Vitamin A is a fat-soluble vitamin that is essential for the maintenance of human metabolism and is available from various foods in two forms. One is pre-formed vitamin A (retinol) which is found only in animals, the other is provitamin A carotenoids which is found in plants. Cereals are the staple food for the Chinese population, and are rich in nutrients but contain a low content of provitamin A carotenoids. Vegetable oils and nuts are also widely consumed foods, but also contain low content of provitamin A carotenoids. Therefore, the provitamin A carotenoids content of coarse cereals, potatoes, legumes, vegetables and fruits, the retinol content of meat, eggs, milk, and aquatic products were collected and listed in Table S1. It is evident that vegetables contained the highest content (1088 ugRAE/100 g) of total vitamin A. For example, carrots contained 342 ugRAE/100 g and spinach contained 243 ugRAE/100 g of total vitamin A content, indicating that carrots and spinach are good sources of provitamin vitamin A carotenoids. Meanwhile, eggs have the second highest content of total vitamin A (1045 ugRAE/100 g). All four types of eggs contained high levels of retinol, particularly quail eggs with 337 ugRAE/100 g. In addition, the following retinol contents were detected in aquatic products, milk, and meat. Fruits, beans, potatoes, and coarse cereals had low levels of carotenoids in contrast with other commonly consumed foods.
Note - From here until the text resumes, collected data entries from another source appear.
(** * The StackImpact agent coordinator (internal/agent.go)

    A shallow embedding of [internal/agent.go]: the [Agent] struct, the
    process-wide [agentStarted] flag, [NewAgent], [Start], [RecordSegment],
    [RecordError], the two debug-gated log sinks, [recoverAndLog], [uuid] and
    [sha1String].

    Go's pointer-receiver methods become functions that take the [Agent]
    value and the process state [Proc] and return the updated ones.  Calls
    that leave the file (collaborator methods, writes to standard output)
    are recorded, in program order, in the [trace] of the process. *)

From Stdlib Require Import ZArith List String Ascii Bool Lia.
From Stdlib Require Import DecimalString.
Import ListNotations.

Local Open Scope string_scope.
Local Open Scope list_scope.
Local Open Scope Z_scope.

(** ** Machine integers *)

Module GoInt.

(** Two's-complement reduction of [x] to a signed [w]-bit integer. *)
Definition wrap (w : Z) (x : Z) : Z :=
  (x + 2 ^ (w - 1)) mod 2 ^ w - 2 ^ (w - 1).

(** [int64], and [int] on 64-bit targets. *)
Definition intSize : Z := 64.
Definition wrap64 (x : Z) : Z := wrap 64 x.
Definition wrapInt (x : Z) : Z := wrap intSize x.

Definition MaxInt : Z := 2 ^ (intSize - 1) - 1.
Definition MinInt : Z := - 2 ^ (intSize - 1).

(** [strconv.FormatInt(x, 10)] and [strconv.Itoa(x)]. *)
Definition FormatInt (x : Z) : string := NilZero.string_of_int (Z.to_int x).
Definition Itoa (x : Z) : string := FormatInt x.

End GoInt.

(** ** crypto/sha1 and encoding/hex *)

Module Sha1.

Definition mask32 : Z := 0xFFFFFFFF.

Definition add32 (x y : Z) : Z := Z.land (x + y) mask32.

Definition rotl32 (n : Z) (x : Z) : Z :=
  Z.land (Z.lor (Z.shiftl x n) (Z.shiftr x (32 - n))) mask32.

(** The chaining value [h [5]uint32] of [sha1.digest]. *)
Record state := mkState { h0 : Z; h1 : Z; h2 : Z; h3 : Z; h4 : Z }.

Definition init : state :=
  mkState 0x67452301 0xEFCDAB89 0x98BADCFE 0x10325476 0xC3D2E1F0.

(** Big-endian 32-bit words of a block. *)
Fixpoint words_of_bytes (bs : list Z) : list Z :=
  match bs with
  | b0 :: b1 :: b2 :: b3 :: rest =>
      Z.lor (Z.shiftl b0 24) (Z.lor (Z.shiftl b1 16) (Z.lor (Z.shiftl b2 8) b3))
        :: words_of_bytes rest
  | _ => []
  end.

Definition bytes_of_word (w : Z) : list Z :=
  [ Z.land (Z.shiftr w 24) 255; Z.land (Z.shiftr w 16) 255;
    Z.land (Z.shiftr w 8) 255; Z.land w 255 ].

Definition word_at (ws : list Z) (i : nat) : Z := nth i ws 0.

(** Message schedule: extends the 16 block words with [n] more. *)
Fixpoint schedule (n : nat) (ws : list Z) : list Z :=
  match n with
  | O => ws
  | S n' =>
      let i := List.length ws in
      let x := Z.lxor (Z.lxor (word_at ws (i - 3)) (word_at ws (i - 8)))
                      (Z.lxor (word_at ws (i - 14)) (word_at ws (i - 16))) in
      schedule n' (ws ++ [rotl32 1 x])
  end.

Definition round_f (i : nat) (b c d : Z) : Z :=
  if (i <? 20)%nat then Z.lor (Z.land b c) (Z.land (Z.lxor b mask32) d)
  else if (i <? 40)%nat then Z.lxor (Z.lxor b c) d
  else if (i <? 60)%nat then
    Z.lor (Z.lor (Z.land b c) (Z.land b d)) (Z.land c d)
  else Z.lxor (Z.lxor b c) d.

Definition round_k (i : nat) : Z :=
  if (i <? 20)%nat then 0x5A827999
  else if (i <? 40)%nat then 0x6ED9EBA1
  else if (i <? 60)%nat then 0x8F1BBCDC
  else 0xCA62C1D6.

Fixpoint rounds (i : nat) (ws : list Z) (s : state) : state :=
  match ws with
  | [] => s
  | w :: ws' =>
      let t := add32 (add32 (add32 (add32 (rotl32 5 (h0 s))
                                          (round_f i (h1 s) (h2 s) (h3 s)))
                                   (h4 s)) w) (round_k i) in
      rounds (S i) ws' (mkState t (h0 s) (rotl32 30 (h1 s)) (h2 s) (h3 s))
  end.

(** One 64-byte block. *)
Definition block (s : state) (bs : list Z) : state :=
  let r := rounds 0 (schedule 64 (words_of_bytes bs)) s in
  mkState (add32 (h0 s) (h0 r)) (add32 (h1 s) (h1 r)) (add32 (h2 s) (h2 r))
          (add32 (h3 s) (h3 r)) (add32 (h4 s) (h4 r)).

(** [digest.Write]: bytes are buffered and a block is compressed each time
    the buffer reaches 64 bytes. *)
Fixpoint absorb (s : state) (buf : list Z) (bs : list Z) : state * list Z :=
  match bs with
  | [] => (s, buf)
  | b :: bs' =>
      let buf' := buf ++ [b] in
      if (List.length buf' =? 64)%nat then absorb (block s buf') [] bs'
      else absorb s buf' bs'
  end.

(** The padding written by [digest.checkSum]: 0x80, zeros up to 56 mod 64,
    then the bit length as a big-endian 64-bit integer. *)
Definition padding (len : nat) : list Z :=
  let r := (len mod 64)%nat in
  let zeros := if (r <? 56)%nat then (55 - r)%nat else (119 - r)%nat in
  let bits := Z.of_nat len * 8 in
  (128 :: repeat 0 zeros)
    ++ bytes_of_word (Z.land (Z.shiftr bits 32) mask32)
    ++ bytes_of_word (Z.land bits mask32).

(** [sha1.New(); Write(msg); Sum(nil)]. *)
Definition sum (msg : list Z) : list Z :=
  let s := fst (absorb init [] (msg ++ padding (List.length msg))) in
  bytes_of_word (h0 s) ++ bytes_of_word (h1 s) ++ bytes_of_word (h2 s)
    ++ bytes_of_word (h3 s) ++ bytes_of_word (h4 s).

End Sha1.

Module Hex.

Definition hextable : list ascii :=
  list_ascii_of_string "0123456789abcdef".

Definition digit (n : Z) : ascii := nth (Z.to_nat n) hextable "?"%char.

(** [hex.EncodeToString]. *)
Fixpoint EncodeToString (bs : list Z) : string :=
  match bs with
  | [] => EmptyString
  | v :: bs' =>
      String (digit (Z.shiftr v 4))
             (String (digit (Z.land v 15)) (EncodeToString bs'))
  end.
(** [load_master(filename, exten, force)], lines 540-557;
    [os.path.isfile] holds when the file system has a file at the path. *)
Definition load_master (fs : filesystem) (filename : string) (exten : Z) (force : bool)
  : res (option tilts_dict_t) :=
  match fs filename with
  | None =>
      if force
      then (let! _ := @msgs_error unit in Ok None)%res
      else Ok None
  | Some f =>
      (let! opened := fits_open f in
       let! h0 := py_index opened 0%Z in
       let tilts := hdu_data h0 in
       let! h1 := py_index opened 1%Z in
       let coeffs := hdu_data h1 in
       let! f2d := header_get (hdu_header h1) "FUNC2D" in
       Ok (Some {| td_tilts := tilts; td_coeffs := coeffs; td_func2D := f2d |}))%res
  end.

(** *** Collaborators *)

(** [outpar] of [tracewave.fit_tilts], opaque to this class. *)
Inductive outpar_t : Type := Outpar (content : list Q).

(** The functions of other modules that the class calls; each may
    raise. *)
Record collaborators : Type := {
  spectrograph_slitmask : option tslits -> res (image Z);
  arc_get_censpec :
    image Q -> image Q -> option (image Z) -> image Q -> option (image bool)
    -> res (image Q * list Z);
  pixels_slit_pixels : image Q -> image Q -> nat -> res (image Z);
  (** [tcent_tot], [wgood] and [nsig_tot] of [arc.detect_lines], from the
      spectrum and [nonlinear_counts] *)
  arc_detect_lines : list Q -> Q -> res (list Q * list Z * list Q);
  (** the flattened [trace_out[0]] and [trace_out[1]] *)
  trace_crude_init : image Q -> Q -> Z -> image Q -> res (list Q * list Q);
  ipython_embed : res unit;
  ginga_show_image : image Q -> res unit;
  ginga_show_tilts : list LineTracer.columns -> res unit;
  tracewave_analyze_lines :
    image Q -> option trcdict -> nat -> image Q -> Z -> string
    -> res (Z * list (image Q));
  tracewave_fit_tilts :
    image Q -> nat -> option (list (image Q)) -> Z -> Z -> string -> bool
    -> res (image Q * image Q * outpar_t)
}.

(** *** The attributes that the methods assign *)

Record attrs : Type := {
  steps : list string;
  slitmask : option (image Z);
  arccen : option (image Q);
  arc_maskslit : option (list Z);
  mask : option (list bool);
  all_trcdict : list (option trcdict);
  tilts : option (image Q);
  all_ttilts : list (option (list (image Q)));
  final_tilts : option (image Q);
  coeffs : option (list (image Q));
  tilts_dict : option tilts_dict_t;
  badlines : option Z;
  outpar : option outpar_t
}.

(** The attributes after [__init__] for [nslit] slits; [arccen],
    [arc_maskslit], [badlines] and [outpar] do not exist yet. *)
Definition init (nslit : nat) : attrs :=
  {| steps := []; slitmask := None; arccen := None; arc_maskslit := None;
     mask := None; all_trcdict := repeat None nslit; tilts := None;
     all_ttilts := repeat None nslit; final_tilts := None; coeffs := None;
     tilts_dict := None; badlines := None; outpar := None |}.

Definition set_steps (v : list string) (s : attrs) : attrs :=
  {| steps := v; slitmask := slitmask s; arccen := arccen s;
     arc_maskslit := arc_maskslit s; mask := mask s; all_trcdict := all_trcdict s;
     tilts := tilts s; all_ttilts := all_ttilts s; final_tilts := final_tilts s;
     coeffs := coeffs s; tilts_dict := tilts_dict s; badlines := badlines s;
     outpar := outpar s |}.

Definition set_slitmask (v : option (image Z)) (s : attrs) : attrs :=
  {| steps := steps s; slitmask := v; arccen := arccen s;
     arc_maskslit := arc_maskslit s; mask := mask s; all_trcdict := all_trcdict s;
     tilts := tilts s; all_ttilts := all_ttilts s; final_tilts := final_tilts s;
     coeffs := coeffs s; tilts_dict := tilts_dict s; badlines := badlines s;
     outpar := outpar s |}.

Definition set_arcs (cen : image Q) (msk : list Z) (s : attrs) : attrs :=
  {| steps := steps s; slitmask := slitmask s; arccen := Some cen;
     arc_maskslit := Some msk; mask := mask s; all_trcdict := all_trcdict s;
     tilts := tilts s; all_ttilts := all_ttilts s; final_tilts := final_tilts s;
     coeffs := coeffs s; tilts_dict := tilts_dict s; badlines := badlines s;
     outpar := outpar s |}.

Definition set_mask (v : list bool) (s : attrs) : attrs :=
  {| steps := steps s; slitmask := slitmask s; arccen := arccen s;
     arc_maskslit := arc_maskslit s; mask := Some v; all_trcdict := all_trcdict s;
     tilts := tilts s; all_ttilts := all_ttilts s; final_tilts := final_tilts s;
     coeffs := coeffs s; tilts_dict := tilts_dict s; badlines := badlines s;
     outpar := outpar s |}.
3.2. Evaluation of the Vitamin A Dietary Intake in the Chinese Diet

The nine food categories including coarse cereals, potatoes, legumes, vegetables, fruits, meat, eggs, milk, and aquatic products were used to calculate the dietary intake of vitamin A. As shown in Figure 1, the dietary intake of vitamin A in these nine kinds of commonly consumed foods was 460.56 ugRAE/day, which was consistent with the vitamin A supply in Asia (431 ugRAE/day) estimated by WHO. However, the recommended dietary reference intakes of vitamin A for adult men and women were 800 ugRAE/day and 700 ugRAE/day in China, respectively [39]. As a result, the actual dietary intake of vitamin A remained inadequate for an adult. The contribution of different foods to vitamin A dietary intake is shown in Figure 1. Vegetables are the first contributor to the dietary intake of vitamin A among the nine food categories, accounting for 54.94% of vitamin A intake (253.03 ugRAE/day), followed by eggs with 18.30% (84.30 ugRAE/day), and the others accounting for less than 10%. The animal foods including milk, aquatic products, and meat contributed 9.80% (45.12 ugRAE/day), 9.45% (43.51 ugRAE/day), and 6.15% (28.32 ugRAE/day), respectively; while fruit, legumes, coarse cereals, and potatoes contributed 0.57% (2.64 ugRAE/day), 0.41% (1.87 ugRAE/day), 0.24% (1.12 ugRAE/day), and 0.14% (0.64 ugRAE/day), respectively.
Vegetables were the primary contributor to vitamin A intake, and Table 1 shows the vitamin A content of 16 kinds of vegetables and their contribution to total vitamin A intake. The vitamin A intake of 253.03 ugRAE/day was recorded from vegetables. Carrots and dark green vegetables are rich in provitamin A carotenoids, and the result showed that carrots had the highest contribution to vitamin A intake at 103.49 ugRAE/day and accounted for 28.33% of the 45 kinds of foods. Spinach ranked second at 14.51% (66.83 ugRAE/day). The contributions of Chinese chives, pepper, tomato, asparagus lettuce, lettuce, and pumpkin were 4.78% (22.01 ugRAE/day); 4.13% (19.00 ugRAE/day); 2.62% (12.06 ugRAE/day); 2.57% (11.83 ugRAE/day); 1.96% (9.03 ugRAE/day); and 1.22% (3.08 ugRAE/day), respectively. The total contribution of other vegetables was 1.92% (8.80 ugRAE/day).

4. Discussion

The actual average vitamin A daily intake cannot meet the recommended dietary reference intake in the Chinese diet. Nearly 254 million of preschool-aged children were affected by VAD and suffered from night blindness [40]. Meanwhile, the excessive smartphone use potentially increased the DED. The increase in eye diseases requires a greater demand for vitamin A.
Bioavailability was defined as the fraction of an ingested bioactive agent, which reaches the specific site of action in the body. Bioavailability was primarily determined by three factors: bioaccessibility, transformation, and absorption [41]. The main factors limiting the bioavailability of vitamin A were solubility, stability, and dietary composition. Different foods had different bioavailability of vitamin A [42]. However, the recommended dietary reference intake of vitamin A in China for adult men and adult women was 800 ugRAE/day and 700 ugRAE/day, respectively, according to the Chinese dietary reference intakes. The aim of this study was to investigate the amount of vitamin A intake in the Chinese daily diet, rather than the bioavailability of vitamin A. Therefore, effective measures were discussed to increase the vitamin A intake to meet the recommended dietary reference intake of vitamin A.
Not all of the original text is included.